### Exercise prompt
Lines with "eapply": please show every one of them from the listing below.

╭─ Input

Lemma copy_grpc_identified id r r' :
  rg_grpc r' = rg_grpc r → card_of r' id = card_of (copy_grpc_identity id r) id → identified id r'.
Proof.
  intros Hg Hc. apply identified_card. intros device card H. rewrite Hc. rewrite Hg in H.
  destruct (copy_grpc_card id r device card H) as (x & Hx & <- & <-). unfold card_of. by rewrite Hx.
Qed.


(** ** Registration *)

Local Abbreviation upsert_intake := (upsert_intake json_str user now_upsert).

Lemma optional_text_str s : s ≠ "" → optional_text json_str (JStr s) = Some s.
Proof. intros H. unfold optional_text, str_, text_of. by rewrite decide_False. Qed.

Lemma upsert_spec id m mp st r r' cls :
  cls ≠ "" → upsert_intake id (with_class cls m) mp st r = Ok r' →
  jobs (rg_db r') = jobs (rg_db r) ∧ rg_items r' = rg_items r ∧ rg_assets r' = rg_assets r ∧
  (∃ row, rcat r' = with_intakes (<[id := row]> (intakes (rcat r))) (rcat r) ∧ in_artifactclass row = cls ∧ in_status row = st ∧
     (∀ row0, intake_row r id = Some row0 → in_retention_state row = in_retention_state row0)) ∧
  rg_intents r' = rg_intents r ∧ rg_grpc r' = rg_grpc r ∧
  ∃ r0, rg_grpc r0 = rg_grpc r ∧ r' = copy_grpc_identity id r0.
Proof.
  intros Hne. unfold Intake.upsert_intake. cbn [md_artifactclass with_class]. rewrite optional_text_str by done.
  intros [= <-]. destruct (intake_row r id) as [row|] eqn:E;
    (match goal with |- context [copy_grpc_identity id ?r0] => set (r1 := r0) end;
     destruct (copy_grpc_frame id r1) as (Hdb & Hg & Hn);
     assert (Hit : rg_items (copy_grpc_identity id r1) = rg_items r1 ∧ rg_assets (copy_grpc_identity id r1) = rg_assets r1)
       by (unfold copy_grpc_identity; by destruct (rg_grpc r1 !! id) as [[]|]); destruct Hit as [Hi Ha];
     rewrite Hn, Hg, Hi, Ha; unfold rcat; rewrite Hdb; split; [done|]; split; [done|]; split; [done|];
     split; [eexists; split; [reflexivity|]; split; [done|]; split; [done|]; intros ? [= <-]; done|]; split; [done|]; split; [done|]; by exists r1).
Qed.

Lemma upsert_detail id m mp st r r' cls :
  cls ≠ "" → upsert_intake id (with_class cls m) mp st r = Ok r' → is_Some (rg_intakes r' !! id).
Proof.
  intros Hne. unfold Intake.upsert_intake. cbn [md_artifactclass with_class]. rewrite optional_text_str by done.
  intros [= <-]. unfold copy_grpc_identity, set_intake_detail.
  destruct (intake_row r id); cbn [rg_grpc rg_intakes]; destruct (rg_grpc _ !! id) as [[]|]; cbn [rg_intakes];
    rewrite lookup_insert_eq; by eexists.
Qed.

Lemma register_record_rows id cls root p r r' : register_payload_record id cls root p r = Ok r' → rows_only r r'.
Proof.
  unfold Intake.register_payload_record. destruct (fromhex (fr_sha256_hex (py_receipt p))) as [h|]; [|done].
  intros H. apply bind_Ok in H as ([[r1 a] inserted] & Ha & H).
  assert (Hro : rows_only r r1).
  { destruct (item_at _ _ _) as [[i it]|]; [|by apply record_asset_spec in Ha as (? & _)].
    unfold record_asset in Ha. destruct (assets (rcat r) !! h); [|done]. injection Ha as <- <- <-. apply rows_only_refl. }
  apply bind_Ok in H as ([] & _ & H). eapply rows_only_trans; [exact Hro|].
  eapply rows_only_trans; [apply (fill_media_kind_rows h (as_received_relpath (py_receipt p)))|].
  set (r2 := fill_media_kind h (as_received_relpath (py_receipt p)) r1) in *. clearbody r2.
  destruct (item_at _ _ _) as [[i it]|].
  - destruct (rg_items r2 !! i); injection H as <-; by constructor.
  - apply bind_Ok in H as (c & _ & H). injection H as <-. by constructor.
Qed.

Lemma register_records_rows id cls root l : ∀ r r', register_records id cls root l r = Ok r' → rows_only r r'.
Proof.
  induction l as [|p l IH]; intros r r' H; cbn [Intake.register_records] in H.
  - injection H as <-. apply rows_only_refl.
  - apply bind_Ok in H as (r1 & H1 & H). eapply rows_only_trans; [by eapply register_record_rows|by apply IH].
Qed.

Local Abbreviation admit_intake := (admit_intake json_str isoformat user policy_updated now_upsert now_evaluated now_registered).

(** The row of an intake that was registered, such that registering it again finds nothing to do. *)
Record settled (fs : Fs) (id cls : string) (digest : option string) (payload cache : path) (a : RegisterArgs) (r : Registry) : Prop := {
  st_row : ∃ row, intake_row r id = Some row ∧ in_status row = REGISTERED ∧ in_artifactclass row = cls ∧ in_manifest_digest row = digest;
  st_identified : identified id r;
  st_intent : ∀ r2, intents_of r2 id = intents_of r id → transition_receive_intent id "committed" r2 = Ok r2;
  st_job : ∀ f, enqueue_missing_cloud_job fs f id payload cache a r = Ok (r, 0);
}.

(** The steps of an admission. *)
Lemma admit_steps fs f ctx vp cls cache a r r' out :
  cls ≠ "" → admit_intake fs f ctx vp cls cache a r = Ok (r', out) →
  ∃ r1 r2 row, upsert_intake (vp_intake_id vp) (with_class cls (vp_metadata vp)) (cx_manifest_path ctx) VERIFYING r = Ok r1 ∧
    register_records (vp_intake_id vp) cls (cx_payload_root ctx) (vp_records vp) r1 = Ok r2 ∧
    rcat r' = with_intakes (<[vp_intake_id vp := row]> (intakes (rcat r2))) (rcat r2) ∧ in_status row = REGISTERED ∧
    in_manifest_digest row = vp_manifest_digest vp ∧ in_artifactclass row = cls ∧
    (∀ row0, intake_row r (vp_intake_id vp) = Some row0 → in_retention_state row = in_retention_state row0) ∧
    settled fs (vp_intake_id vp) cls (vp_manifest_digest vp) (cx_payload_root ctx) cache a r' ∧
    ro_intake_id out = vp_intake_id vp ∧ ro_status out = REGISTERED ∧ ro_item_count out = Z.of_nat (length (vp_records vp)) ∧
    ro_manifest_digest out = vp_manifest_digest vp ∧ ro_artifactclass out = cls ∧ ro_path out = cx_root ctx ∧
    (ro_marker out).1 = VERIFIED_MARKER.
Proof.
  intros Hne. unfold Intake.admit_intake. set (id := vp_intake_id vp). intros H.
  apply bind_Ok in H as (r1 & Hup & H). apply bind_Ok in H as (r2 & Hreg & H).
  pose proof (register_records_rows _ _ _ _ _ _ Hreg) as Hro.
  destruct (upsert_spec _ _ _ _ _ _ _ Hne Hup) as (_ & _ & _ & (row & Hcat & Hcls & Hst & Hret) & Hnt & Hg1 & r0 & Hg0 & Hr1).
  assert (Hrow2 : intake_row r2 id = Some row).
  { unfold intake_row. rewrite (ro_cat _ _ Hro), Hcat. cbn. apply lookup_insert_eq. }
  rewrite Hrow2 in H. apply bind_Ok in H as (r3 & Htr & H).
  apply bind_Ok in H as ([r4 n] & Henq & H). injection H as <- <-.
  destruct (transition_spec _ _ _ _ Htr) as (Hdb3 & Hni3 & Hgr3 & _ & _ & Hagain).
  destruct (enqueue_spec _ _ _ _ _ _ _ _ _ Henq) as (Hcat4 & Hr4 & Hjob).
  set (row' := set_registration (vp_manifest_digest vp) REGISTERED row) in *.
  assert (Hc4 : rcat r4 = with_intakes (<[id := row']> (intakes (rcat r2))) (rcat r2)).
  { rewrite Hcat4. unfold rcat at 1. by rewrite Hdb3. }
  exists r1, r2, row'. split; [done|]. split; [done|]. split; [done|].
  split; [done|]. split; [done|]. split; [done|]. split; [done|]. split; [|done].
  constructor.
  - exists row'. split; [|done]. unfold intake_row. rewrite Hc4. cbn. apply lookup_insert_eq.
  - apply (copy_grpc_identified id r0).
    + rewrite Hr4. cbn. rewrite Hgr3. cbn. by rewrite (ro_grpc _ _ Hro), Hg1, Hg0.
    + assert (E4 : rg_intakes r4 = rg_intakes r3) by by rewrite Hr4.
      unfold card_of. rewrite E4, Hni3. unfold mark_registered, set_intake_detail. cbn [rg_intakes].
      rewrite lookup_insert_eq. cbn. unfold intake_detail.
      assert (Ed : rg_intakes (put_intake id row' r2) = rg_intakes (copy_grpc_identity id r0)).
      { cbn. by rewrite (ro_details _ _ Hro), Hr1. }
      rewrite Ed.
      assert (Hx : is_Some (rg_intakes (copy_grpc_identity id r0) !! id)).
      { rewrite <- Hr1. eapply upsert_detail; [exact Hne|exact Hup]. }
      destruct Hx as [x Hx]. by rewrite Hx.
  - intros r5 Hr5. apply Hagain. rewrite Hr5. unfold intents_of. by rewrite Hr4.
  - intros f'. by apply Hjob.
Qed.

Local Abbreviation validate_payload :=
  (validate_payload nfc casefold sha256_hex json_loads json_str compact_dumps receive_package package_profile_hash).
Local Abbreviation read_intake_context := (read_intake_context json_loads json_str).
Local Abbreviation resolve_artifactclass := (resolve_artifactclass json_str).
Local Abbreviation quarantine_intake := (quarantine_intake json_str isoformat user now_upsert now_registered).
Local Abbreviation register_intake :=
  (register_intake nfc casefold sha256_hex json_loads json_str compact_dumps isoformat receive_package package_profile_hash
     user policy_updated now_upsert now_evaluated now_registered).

╰─
╭─ Input

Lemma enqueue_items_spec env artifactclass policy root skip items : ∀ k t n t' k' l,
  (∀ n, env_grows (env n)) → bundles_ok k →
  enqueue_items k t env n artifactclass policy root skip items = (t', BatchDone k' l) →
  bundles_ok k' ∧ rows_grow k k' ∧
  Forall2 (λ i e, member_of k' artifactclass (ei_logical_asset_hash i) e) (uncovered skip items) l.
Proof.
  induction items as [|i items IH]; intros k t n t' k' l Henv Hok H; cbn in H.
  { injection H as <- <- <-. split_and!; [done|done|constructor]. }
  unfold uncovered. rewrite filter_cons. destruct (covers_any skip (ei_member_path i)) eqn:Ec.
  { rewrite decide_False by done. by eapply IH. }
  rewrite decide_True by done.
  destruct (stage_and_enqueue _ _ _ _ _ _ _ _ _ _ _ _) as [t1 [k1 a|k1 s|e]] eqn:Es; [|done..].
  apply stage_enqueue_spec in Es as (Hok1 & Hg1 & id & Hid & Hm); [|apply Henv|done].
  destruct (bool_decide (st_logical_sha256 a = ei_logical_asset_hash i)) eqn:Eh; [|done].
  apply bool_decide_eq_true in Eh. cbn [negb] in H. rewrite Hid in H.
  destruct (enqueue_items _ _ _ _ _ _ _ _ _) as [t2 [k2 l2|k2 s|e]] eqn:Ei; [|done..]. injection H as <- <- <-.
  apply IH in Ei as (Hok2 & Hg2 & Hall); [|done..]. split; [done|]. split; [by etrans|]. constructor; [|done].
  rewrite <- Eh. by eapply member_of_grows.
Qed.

╰─
╭─ Input

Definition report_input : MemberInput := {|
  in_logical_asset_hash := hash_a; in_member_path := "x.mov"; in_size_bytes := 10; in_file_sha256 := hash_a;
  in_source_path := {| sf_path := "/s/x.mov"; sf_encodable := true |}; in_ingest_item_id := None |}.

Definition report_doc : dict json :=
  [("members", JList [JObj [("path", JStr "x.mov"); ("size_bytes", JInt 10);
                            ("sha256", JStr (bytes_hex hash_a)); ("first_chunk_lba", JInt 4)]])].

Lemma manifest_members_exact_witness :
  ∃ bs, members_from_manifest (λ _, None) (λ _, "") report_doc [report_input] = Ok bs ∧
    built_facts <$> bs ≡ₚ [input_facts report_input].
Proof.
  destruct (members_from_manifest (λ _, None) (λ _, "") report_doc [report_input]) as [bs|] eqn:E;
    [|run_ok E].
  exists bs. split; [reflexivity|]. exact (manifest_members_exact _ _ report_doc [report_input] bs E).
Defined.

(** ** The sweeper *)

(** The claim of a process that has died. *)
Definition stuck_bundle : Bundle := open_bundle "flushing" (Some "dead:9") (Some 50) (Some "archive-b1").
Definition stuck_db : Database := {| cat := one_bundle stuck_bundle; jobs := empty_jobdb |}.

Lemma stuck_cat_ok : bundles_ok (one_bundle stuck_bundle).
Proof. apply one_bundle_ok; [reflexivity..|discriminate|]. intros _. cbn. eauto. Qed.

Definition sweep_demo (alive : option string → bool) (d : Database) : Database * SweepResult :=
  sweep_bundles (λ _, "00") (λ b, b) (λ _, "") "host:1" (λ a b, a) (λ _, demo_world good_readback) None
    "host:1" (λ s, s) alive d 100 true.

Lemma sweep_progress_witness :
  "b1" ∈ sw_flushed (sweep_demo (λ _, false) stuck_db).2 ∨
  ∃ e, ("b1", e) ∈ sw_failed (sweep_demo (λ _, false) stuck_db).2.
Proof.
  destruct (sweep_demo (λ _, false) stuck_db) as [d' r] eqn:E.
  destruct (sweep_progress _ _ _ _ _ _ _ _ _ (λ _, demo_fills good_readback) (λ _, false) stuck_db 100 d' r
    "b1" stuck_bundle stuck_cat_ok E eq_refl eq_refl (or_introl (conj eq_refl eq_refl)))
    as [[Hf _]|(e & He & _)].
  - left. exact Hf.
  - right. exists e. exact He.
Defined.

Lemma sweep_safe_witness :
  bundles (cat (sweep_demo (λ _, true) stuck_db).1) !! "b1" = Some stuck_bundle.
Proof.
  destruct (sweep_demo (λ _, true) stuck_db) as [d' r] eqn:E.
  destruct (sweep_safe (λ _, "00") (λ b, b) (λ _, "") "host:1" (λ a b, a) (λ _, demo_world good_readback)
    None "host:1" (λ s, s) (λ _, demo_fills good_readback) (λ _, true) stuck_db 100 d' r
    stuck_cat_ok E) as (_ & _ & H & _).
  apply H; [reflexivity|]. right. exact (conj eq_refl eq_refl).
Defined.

╰─

### Result of this exercise
  apply bind_Ok in H as ([] & _ & H). eapply rows_only_trans; [exact Hro|].
  eapply rows_only_trans; [apply (fill_media_kind_rows h (as_received_relpath (py_receipt p)))|].
  - apply bind_Ok in H as (r1 & H1 & H). eapply rows_only_trans; [by eapply register_record_rows|by apply IH].
      { rewrite <- Hr1. eapply upsert_detail; [exact Hne|exact Hup]. }
  { rewrite decide_False by done. by eapply IH. }
  rewrite <- Eh. by eapply member_of_grows.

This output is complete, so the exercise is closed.